When Elon Musk purchased social media giant Twitter for $44 billion in late 2022, many wondered what his plans were for the site.

Nearly a year later, we’re still unsure.

But what we do know is that Musk has had plenty of problems since purchasing the site. He’s done massive layoffs and added a Twitter Blue subscription model, among a number of other changes.

However, when the site went down for many users on Saturday morning, giving them a “Rate Limit Exceeded” error, something seemed particularly off.

Hours went by, and while some elements of functionality briefly returned, it wasn’t long before they disappeared again. Most assumed that this was a technology issue, because there was no way Musk was intentionally tanking his own site.

Elon Musk Kills Twitter With New Pay Wall

As it turns out, they were wrong.

To address extreme levels of data scraping & system manipulation, we’ve applied the following temporary limits: – Verified accounts are limited to reading 6000 posts/day – Unverified accounts to 600 posts/day – New unverified accounts to 300/day,” Musk said in a tweet on Saturday afternoon.

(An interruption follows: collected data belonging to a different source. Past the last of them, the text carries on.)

Lemma match_api_by_name_state draw msg m :
  snd (match_api_by_name draw msg m) = m ∨
  ∃ key, snd (match_api_by_name draw msg m)
         = snd (normalize_api_data key m).
Proof.
  unfold match_api_by_name.
  destruct (collect_matches msg (apis m)); [by left|].
  destruct (random_choice _ _) as [sel|]; [|by left].
  right. exists (match_key sel).
  by destruct (normalize_api_data (match_key sel) m).
Qed.

(** X1.  [remove_api] on a registered name deletes that entry and only
    that entry, keeps the order of the others and writes the registry to
    the file; on an unknown name it changes nothing and writes nothing. *)
Theorem remove_api_spec nm m :
  NoDup (dict_keys (apis m)) →
  (dict_get nm (apis m) = None → remove_api nm m = m) ∧
  (is_Some (dict_get nm (apis m)) →
   dict_get nm (apis (remove_api nm m)) = None ∧
   (∀ k, k ≠ nm →
         dict_get k (apis (remove_api nm m)) = dict_get k (apis m)) ∧
   get_apis_names (remove_api nm m)
   = filter (λ k, k ≠ nm) (get_apis_names m) ∧
   heap (remove_api nm m) = heap m ∧
   in_sync (remove_api nm m)).
Proof.
  intros Hnd. unfold remove_api. split.
  - by intros ->.
  - intros [raw ->]. unfold get_apis_names, in_sync. simpl. split_and!.
    + by apply dict_get_del_eq.
    + intros k Hk. by apply dict_get_del_ne.
    + by apply dict_keys_del.
    + done.
    + done.
Qed.

Lemma remove_api_spec_witness :
  get_apis_names (remove_api "dog" two_cats) = ["kitty"; "cat"].
Proof.
  destruct (proj2 (remove_api_spec "dog" two_cats
                     ltac:(by apply (bool_decide_unpack _)))
                  ltac:(by eexists))
    as (_ & _ & Hnames & _).
  rewrite Hnames. reflexivity.
Defined.

(** X2.  Registering a definition under a name that is not yet in the
    registry and removing that name again gives back the registry as it
    was, order included, and the file then holds exactly that registry. *)
Theorem add_then_remove_api (api_info : RawApi) m nm :
  primary_keyword api_info = Return nm →
  nm ≠ "" →
  nm ∉ get_apis_names m →
  apis (remove_api nm (snd (add_api api_info m))) = apis m ∧
  heap (remove_api nm (snd (add_api api_info m))) = heap m ∧
  apis_file (remove_api nm (snd (add_api api_info m)))
  = Some (json_dump (heap m) (apis m)).
Proof.
  intros Hnm Hne Hfresh. unfold add_api. rewrite Hnm.
  assert (truthy_str nm = true) as -> by (by destruct nm).
  cbn [negb snd]. unfold remove_api, _save_data. cbn [apis heap apis_file].
  rewrite dict_get_set_eq. cbn [apis heap apis_file].
  by rewrite dict_del_set_fresh.
Qed.

Lemma add_then_remove_api_witness :
  apis (remove_api "bird"
          (snd (add_api (mkApi (Some (OneStr "bird")) None None None None None None)
                        two_cats)))
  = apis two_cats.
Proof.
  exact (proj1 (add_then_remove_api
                  (mkApi (Some (OneStr "bird")) None None None None None None)
                  two_cats "bird" eq_refl ltac:(discriminate)
                  ltac:(by apply (bool_decide_unpack _)))).
Defined.

(** X3.  After a successful [add_api] the list of names is the old one
    when the name was already registered (the entry keeps its place) and
    the old one with the name appended otherwise; names never repeat. *)
Theorem add_api_names (api_info : RawApi) m nm :
  primary_keyword api_info = Return nm →
  nm ≠ "" →
  NoDup (get_apis_names m) →
  get_apis_names (snd (add_api api_info m))
  = (if bool_decide (nm ∈ get_apis_names m) then get_apis_names m
     else (get_apis_names m ++ [nm])%list) ∧
  NoDup (get_apis_names (snd (add_api api_info m))).
Proof.
  intros Hnm Hne Hnd. unfold add_api. rewrite Hnm.
  assert (truthy_str nm = true) as -> by (by destruct nm).
  unfold get_apis_names. cbn [negb snd _save_data apis]. split.
  - apply dict_keys_set.
  - rewrite dict_keys_set. case_bool_decide as Hin; [done|].
    apply NoDup_app. split_and!; [done| |apply NoDup_singleton].
    intros x Hx Hx'. apply list_elem_of_singleton in Hx' as ->. done.
Qed.

Lemma add_api_names_witness :
  get_apis_names
    (snd (add_api (mkApi (Some (Many ["dog"; "puppy"])) None None None None None None)
                  two_cats))
  = ["kitty"; "dog"; "cat"].
Proof.
  exact (proj1 (add_api_names
                  (mkApi (Some (Many ["dog"; "puppy"])) None None None None None None)
                  two_cats "dog" eq_refl ltac:(discriminate)
                  ltac:(by apply (bool_decide_unpack _)))).
Defined.

(** X4.  Unique names, allocated addresses and a file that mirrors the
    registry are kept by every registry operation: [add_api] (for a
    definition whose own addresses are allocated), [remove_api],
    [normalize_api_data] and [match_api_by_name]. *)
Theorem registry_inv_preserved m :
  registry_inv m →
  (∀ api_info : RawApi, closed_api (heap m) api_info →
                        registry_inv (snd (add_api api_info m))) ∧
  (∀ nm, registry_inv (remove_api nm m)) ∧
  (∀ nm, registry_inv (snd (normalize_api_data nm m))) ∧
  (∀ draw msg, registry_inv (snd (match_api_by_name draw msg m))).
Proof.
  intros (Hnd & Hc & Hs).
  assert (∀ nm, registry_inv (snd (normalize_api_data nm m))) as Hnorm.
  { intros nm. destruct (normalize_api_data_grows nm m Hc)
      as (ext & Hh & Ha & Hf).
    unfold registry_inv, closed, in_sync. rewrite Hh, Ha, Hf. split_and!.
    - done.
    - by apply closed_grow.
    - by rewrite json_dump_grow. }
  split_and!.
  - intros api_info Hinfo. unfold add_api.
    destruct (primary_keyword api_info) as [nm|e]; [|done].
    destruct (truthy_str nm); [|done].
    unfold registry_inv, closed, in_sync. cbn [negb snd _save_data apis heap apis_file].
    split_and!.
    + by apply dict_set_NoDup.
    + apply Forall_forall. intros [k v] Hkv.
      apply dict_set_elem in Hkv as [[-> ->]|Hkv]; [done|].
      exact (proj1 (Forall_forall _ _) Hc _ Hkv).
    + done.
  - intros nm. unfold remove_api.
    destruct (dict_get nm (apis m)); [|done].
    unfold registry_inv, closed, in_sync. cbn [_save_data apis heap apis_file].
    split_and!.
    + rewrite dict_keys_del by done. by apply NoDup_filter.
    + apply Forall_forall. intros [k v] Hkv. apply dict_del_elem in Hkv.
      exact (proj1 (Forall_forall _ _) Hc _ Hkv).
    + done.
  - done.
  - intros draw msg.
    destruct (match_api_by_name_state draw msg m) as [->|[key ->]]; [done|].
    apply Hnorm.
Qed.

Lemma registry_inv_preserved_witness :
  registry_inv (snd (match_api_by_name 3 "cat" (_save_data two_cats))).
Proof.
  refine (proj2 (proj2 (proj2 (registry_inv_preserved (_save_data two_cats) _)))
                3%nat "cat").
  split_and!.
  - by apply (bool_decide_unpack _).
  - repeat constructor.
  - reflexivity.
Defined.

End RegistryFacts.

(** * Further properties of the matching engine *)

Section FindFacts.
Implicit Types (x y : Match) (ms : list Match) (m : APIManager).

(** Both loops collect the same matches. *)
Lemma find_matches_loop_collect msg (d : list (string * RawApi)) :
  find_matches_loop msg d = collect_matches msg d.
Proof.
  induction d as [|[key raw] d IH]; simpl; [done|]. rewrite IH.
  unfold matched. destruct (bool_decide _); [done|]. simpl.
  by destruct (_ && _).
Qed.

Lemma insert_desc_sorted x ms : desc_sorted ms → desc_sorted (insert_desc x ms).
Proof.
  unfold desc_sorted. induction 1 as [|y ms Hs IH Hy]; simpl.
  - repeat constructor.
  - destruct (Z.leb_spec (match_priority y) (match_priority x)).
    + constructor; [by constructor|]. constructor; [done|].
      eapply Forall_impl; [exact Hy|]. simpl. intros; lia.
    + constructor; [done|]. rewrite insert_desc_perm.
      constructor; [lia|done].
Qed.

Lemma sort_desc_sorted ms : desc_sorted (sort_desc ms).
Proof.
  induction ms as [|x ms IH]; simpl; [constructor|].
  by apply insert_desc_sorted.
Qed.

Lemma insert_desc_filter p x ms :
  filter (λ y, match_priority y = p) (insert_desc x ms)
  = filter (λ y, match_priority y = p) (x :: ms).
Proof.
  induction ms as [|y ms IH]; simpl; [done|].
  destruct (Z.leb_spec (match_priority y) (match_priority x)); [done|].
  rewrite !filter_cons, IH, !filter_cons.
  repeat case_decide; try done. lia.
Qed.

Essentially, he’s introduced an additional pay wall to the social media platform for anyone who wants to continue to use it the way that they had used it prior.

Unsurprisingly, Twitter users were furious with the decision.

Musk is essentially taking a gamble. He’s betting that users are more likely to pay to remain on the site than they are to lose it. Though whether it’s a good gamble is a separate discussion.

Alternatives like BlueSky and Mastodon and no doubt some tech startup is just waiting to pick up the pieces of Twitter’s misfortune.

The social media platform that was, perhaps, one of the most important pieces of tech in the world over the last decade plus, now appears to be on the brink of extinction.

But hey, maybe Mark Zuckerberg will take care of this for us.

After all, he’s never disappointed his users before. Right?